(SOURCE INFORMATION)

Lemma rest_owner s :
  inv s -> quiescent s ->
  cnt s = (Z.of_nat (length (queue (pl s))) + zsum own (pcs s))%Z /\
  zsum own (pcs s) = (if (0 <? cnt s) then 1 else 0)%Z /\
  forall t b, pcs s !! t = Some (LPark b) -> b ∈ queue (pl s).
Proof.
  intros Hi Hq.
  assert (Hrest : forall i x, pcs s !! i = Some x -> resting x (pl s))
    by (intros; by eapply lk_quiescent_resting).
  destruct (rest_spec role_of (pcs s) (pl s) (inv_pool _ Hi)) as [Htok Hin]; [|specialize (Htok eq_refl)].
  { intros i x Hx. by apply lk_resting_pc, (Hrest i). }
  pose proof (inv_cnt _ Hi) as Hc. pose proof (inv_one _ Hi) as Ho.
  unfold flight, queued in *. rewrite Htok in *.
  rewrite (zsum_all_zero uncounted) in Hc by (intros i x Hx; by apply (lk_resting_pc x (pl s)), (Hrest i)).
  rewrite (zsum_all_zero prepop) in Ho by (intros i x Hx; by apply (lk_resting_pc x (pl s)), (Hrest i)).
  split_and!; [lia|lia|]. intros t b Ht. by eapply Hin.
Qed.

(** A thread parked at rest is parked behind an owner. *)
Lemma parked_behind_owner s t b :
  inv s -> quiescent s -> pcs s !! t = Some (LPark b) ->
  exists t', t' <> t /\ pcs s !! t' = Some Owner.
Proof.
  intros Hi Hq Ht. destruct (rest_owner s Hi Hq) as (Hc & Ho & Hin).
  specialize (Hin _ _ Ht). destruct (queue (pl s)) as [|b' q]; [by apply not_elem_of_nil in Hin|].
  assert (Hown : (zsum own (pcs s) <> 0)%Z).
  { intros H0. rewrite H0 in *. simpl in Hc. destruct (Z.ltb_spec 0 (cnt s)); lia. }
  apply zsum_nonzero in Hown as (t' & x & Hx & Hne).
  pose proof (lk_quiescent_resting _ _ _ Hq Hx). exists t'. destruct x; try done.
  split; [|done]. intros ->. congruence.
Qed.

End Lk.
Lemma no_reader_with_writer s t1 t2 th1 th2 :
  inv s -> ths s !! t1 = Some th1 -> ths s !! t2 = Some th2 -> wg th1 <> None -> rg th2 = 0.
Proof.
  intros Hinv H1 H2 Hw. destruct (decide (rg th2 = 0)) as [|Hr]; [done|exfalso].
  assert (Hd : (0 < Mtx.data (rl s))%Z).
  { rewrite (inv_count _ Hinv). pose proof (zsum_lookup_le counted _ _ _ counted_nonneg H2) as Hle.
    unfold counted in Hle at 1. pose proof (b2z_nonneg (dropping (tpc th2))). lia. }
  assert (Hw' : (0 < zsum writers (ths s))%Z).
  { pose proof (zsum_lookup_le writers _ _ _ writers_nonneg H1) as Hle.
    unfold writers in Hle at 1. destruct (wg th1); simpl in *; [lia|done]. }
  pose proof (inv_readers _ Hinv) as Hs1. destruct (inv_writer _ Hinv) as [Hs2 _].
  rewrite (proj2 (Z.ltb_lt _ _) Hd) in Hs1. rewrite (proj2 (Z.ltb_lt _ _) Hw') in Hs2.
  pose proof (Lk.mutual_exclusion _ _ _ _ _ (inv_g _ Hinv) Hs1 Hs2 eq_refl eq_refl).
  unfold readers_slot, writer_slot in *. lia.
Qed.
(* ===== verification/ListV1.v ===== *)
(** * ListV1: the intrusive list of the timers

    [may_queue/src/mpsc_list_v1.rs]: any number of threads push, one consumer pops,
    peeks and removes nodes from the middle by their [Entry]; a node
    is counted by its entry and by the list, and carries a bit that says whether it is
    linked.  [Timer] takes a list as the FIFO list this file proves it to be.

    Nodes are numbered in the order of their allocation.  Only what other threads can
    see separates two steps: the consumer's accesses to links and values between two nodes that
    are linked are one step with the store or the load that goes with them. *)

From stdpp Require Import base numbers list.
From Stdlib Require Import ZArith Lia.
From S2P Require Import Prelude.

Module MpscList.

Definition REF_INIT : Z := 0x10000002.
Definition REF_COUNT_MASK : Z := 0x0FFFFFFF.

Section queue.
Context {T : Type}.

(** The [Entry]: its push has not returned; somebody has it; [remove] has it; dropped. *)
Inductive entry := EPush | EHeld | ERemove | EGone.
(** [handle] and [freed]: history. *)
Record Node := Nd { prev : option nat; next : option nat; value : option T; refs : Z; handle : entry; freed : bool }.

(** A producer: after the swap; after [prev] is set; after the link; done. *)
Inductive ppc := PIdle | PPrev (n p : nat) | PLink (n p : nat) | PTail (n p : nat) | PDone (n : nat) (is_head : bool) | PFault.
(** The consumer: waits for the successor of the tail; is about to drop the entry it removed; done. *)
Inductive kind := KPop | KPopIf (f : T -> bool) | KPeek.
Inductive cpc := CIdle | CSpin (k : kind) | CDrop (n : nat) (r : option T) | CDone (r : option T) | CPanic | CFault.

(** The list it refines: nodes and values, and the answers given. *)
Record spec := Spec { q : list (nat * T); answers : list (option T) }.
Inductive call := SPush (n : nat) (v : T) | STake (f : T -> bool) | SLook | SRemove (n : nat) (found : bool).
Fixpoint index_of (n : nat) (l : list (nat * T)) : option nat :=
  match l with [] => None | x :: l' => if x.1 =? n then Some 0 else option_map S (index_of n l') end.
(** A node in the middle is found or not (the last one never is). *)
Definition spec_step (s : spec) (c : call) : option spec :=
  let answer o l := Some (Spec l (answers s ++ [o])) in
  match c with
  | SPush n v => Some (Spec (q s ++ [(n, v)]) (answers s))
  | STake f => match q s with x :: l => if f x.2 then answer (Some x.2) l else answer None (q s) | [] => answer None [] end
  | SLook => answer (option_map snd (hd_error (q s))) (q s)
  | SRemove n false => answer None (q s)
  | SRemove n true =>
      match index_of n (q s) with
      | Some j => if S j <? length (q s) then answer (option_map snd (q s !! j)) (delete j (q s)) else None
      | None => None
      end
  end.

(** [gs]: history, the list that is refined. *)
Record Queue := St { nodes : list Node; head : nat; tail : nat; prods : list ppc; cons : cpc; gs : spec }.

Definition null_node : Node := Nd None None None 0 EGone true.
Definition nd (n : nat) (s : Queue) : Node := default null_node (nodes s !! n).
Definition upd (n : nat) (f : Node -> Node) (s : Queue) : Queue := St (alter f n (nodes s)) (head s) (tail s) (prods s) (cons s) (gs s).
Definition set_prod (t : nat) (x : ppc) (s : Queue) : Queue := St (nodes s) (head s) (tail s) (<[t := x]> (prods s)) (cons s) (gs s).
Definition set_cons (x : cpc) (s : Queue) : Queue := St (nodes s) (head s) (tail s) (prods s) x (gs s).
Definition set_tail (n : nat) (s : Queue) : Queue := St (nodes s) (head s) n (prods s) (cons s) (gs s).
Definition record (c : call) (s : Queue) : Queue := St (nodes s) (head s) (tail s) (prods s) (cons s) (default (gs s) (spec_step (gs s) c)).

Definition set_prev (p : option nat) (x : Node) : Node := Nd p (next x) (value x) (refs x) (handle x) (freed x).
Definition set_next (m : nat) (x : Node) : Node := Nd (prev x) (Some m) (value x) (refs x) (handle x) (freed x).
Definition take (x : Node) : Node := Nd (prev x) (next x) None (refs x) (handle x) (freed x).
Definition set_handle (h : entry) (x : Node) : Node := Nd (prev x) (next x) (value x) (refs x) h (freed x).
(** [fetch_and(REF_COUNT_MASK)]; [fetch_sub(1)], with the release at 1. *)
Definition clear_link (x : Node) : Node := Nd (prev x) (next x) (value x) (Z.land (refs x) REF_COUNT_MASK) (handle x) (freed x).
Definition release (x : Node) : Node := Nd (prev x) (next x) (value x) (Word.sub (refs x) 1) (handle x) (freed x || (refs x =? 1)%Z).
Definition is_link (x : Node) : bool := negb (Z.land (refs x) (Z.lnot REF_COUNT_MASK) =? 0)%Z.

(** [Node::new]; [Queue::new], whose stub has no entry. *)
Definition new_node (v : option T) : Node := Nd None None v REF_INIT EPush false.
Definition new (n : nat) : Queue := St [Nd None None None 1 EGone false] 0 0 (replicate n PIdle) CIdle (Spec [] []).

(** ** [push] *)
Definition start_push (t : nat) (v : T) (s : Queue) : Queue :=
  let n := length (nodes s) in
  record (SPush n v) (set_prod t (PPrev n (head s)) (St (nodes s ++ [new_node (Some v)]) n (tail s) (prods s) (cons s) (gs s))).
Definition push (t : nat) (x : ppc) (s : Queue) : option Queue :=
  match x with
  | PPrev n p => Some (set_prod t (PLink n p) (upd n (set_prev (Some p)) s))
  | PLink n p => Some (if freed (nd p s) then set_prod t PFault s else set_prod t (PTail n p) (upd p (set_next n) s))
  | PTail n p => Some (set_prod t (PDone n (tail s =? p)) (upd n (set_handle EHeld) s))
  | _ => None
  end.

(End SOURCE INFORMATION)

> _WORK TO BE COMPLETED_
Exact copies of the line containing "(set_next n) s))" and of every line after it through the end of the entries are all that should be output.

> _RESPONSE BELOW_
  | PLink n p => Some (if freed (nd p s) then set_prod t PFault s else set_prod t (PTail n p) (upd p (set_next n) s))
  | PTail n p => Some (set_prod t (PDone n (tail s =? p)) (upd n (set_handle EHeld) s))
  | _ => None
  end.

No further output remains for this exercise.